(** All registered calls are failed. *)
Lemma transport_ok_fail s s' :
  transport_ok s → calls s' = fail_all (calls s) → (∀ i, i ∈ sent s' → i ∈ sent s) →
  (transport_closed s' = false → reader s' = Running ∧ writer s' = Running) → transport_ok s'.
Proof.
  intros [Hc Hi Ht] Ecalls Hs Hc'. split; [done|unfold fail_all in Ecalls; rewrite Ecalls, length_fmap; naive_solver|].
  intros i c. rewrite Ecalls. unfold fail_all. rewrite list_lookup_fmap_Some. intros (d & -> & Hd).
  pose proof (Ht i d Hd) as [H1 H2 H3 H4]. unfold fail_call.
  destruct (Call.registered d) eqn:Er.
  - split; cbn; [intros Hu Hin; by apply (H1 Hu), Hs|by destruct (Call.answer d)..|].
    intros e. destruct (Call.answer d) as [r|] eqn:Ea; [apply H4|]. by intros [= <-].
  - split; [intros Hu Hin; by apply (H1 Hu), Hs|by rewrite Er| |exact H4].
    intros Hat Ha. rewrite Hat in H2. by specialize (H2 I Ha).
Qed.

Lemma transport_ok_event s e s' : transport_ok s → happens e s = Some s' → transport_ok s'.
Proof.
  intros Hok H. destruct e as [|i|i d|i|n ok| |i xid b| |]; cbn [happens] in H.
  - injection H as <-. destruct Hok as [Hc Hi Ht]. split; [done|..].
    + intros j Hj. cbn. rewrite length_app. specialize (Hi j Hj). lia.
    + intros j c H. cbn in H. apply lookup_app_Some in H as [H|[Hj H]]; [by destruct (Ht j c H)|].
      apply list_lookup_singleton_Some in H as [Hj' <-]. split; cbn; try done.
      intros _ Hs. specialize (Hi j Hs). lia.
  - destruct (calls s !! i) as [c|] eqn:Hl; [|done]. destruct (advance_call s c) as [st|] eqn:Ha; [|done].
    injection H as <-. destruct st; try (apply (transport_ok_call s i c); [done..|by eapply advance_ok]).
    assert (Hat : Call.at_ c = Encoded ∧ writer s ≠ Ended).
    { unfold advance_call in Ha. destruct (Call.at_ c), (transport_closed s), (writer s), (blen (queue s) <? capacity s);
        try done; by destruct (Call.answer c). }
    destruct Hat. by apply transport_ok_submit.
  - destruct (calls s !! i) as [c|] eqn:Hl; [|done]. destruct (Call.at_ c) eqn:Hat; try done. injection H as <-.
    apply (transport_ok_call s i c); [done..|]. split; cbn; try done. apply (t_calls _ Hok i c Hl).
  - destruct (calls s !! i) as [c|] eqn:Hl; [|done].
    assert (Hr : s' = set_calls (<[i := goto (Returned None) c]> (calls s)) s)
      by (destruct (Call.at_ c); congruence). subst s'.
    apply (transport_ok_call s i c); [done..|]. split; cbn; try done. apply (t_calls _ Hok i c Hl).
  - destruct (writer s) eqn:Hw; try done. destruct (_ && _)%nat; [|done]. injection H as <-.
    apply (transport_ok_mono s); [done|done|..].
    + intros j. unfold sent. cbn. rewrite <- (take_drop n (queue s)) at 3. rewrite !elem_of_app. tauto.
    + intros [Hr _]. split; [done|]. cbn. by destruct ok.
    + cbn. intros [Ecl ->%negb_false_iff]%orb_false_iff. by apply (t_closed _ Hok) in Ecl as [-> _].
  - destruct (writer s) eqn:Hw; try done. injection H as <-. apply (transport_ok_fail s); [done|done|..].
    + intros j. unfold sent. cbn. rewrite elem_of_app. tauto.
    + cbn. intros Ecl. apply (t_closed _ Hok) in Ecl as [_ E]. congruence.
  - destruct (reader s) eqn:Hr; try done. destruct (calls s !! i) as [c|] eqn:Hl; [|done].
    destruct (Call.registered c) eqn:Er; [|done]. destruct (Call.answer c) eqn:Ea; [done|]. injection H as <-.
    pose proof (t_calls _ Hok i c Hl) as [H1 H2 H3 H4].
    apply (transport_ok_call s i c); [done..|]. split; cbn; try done. intros e [= He]. by eapply decode_reply_sent.
  - destruct (reader s) eqn:Hr; try done. injection H as <-. apply (transport_ok_mono s); try done.
    intros [_ Hw]. by split.
  - destruct (reader s) eqn:Hr; try done. injection H as <-. apply (transport_ok_fail s); [done|done|done|].
    cbn. intros Ecl. apply (t_closed _ Hok) in Ecl as [E _]. congruence.
Qed.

■ **What you should do**: Your reply should be the number of lines in the listing above that contain "Ecalls", with nothing added.

■ **Answer for the task**: 2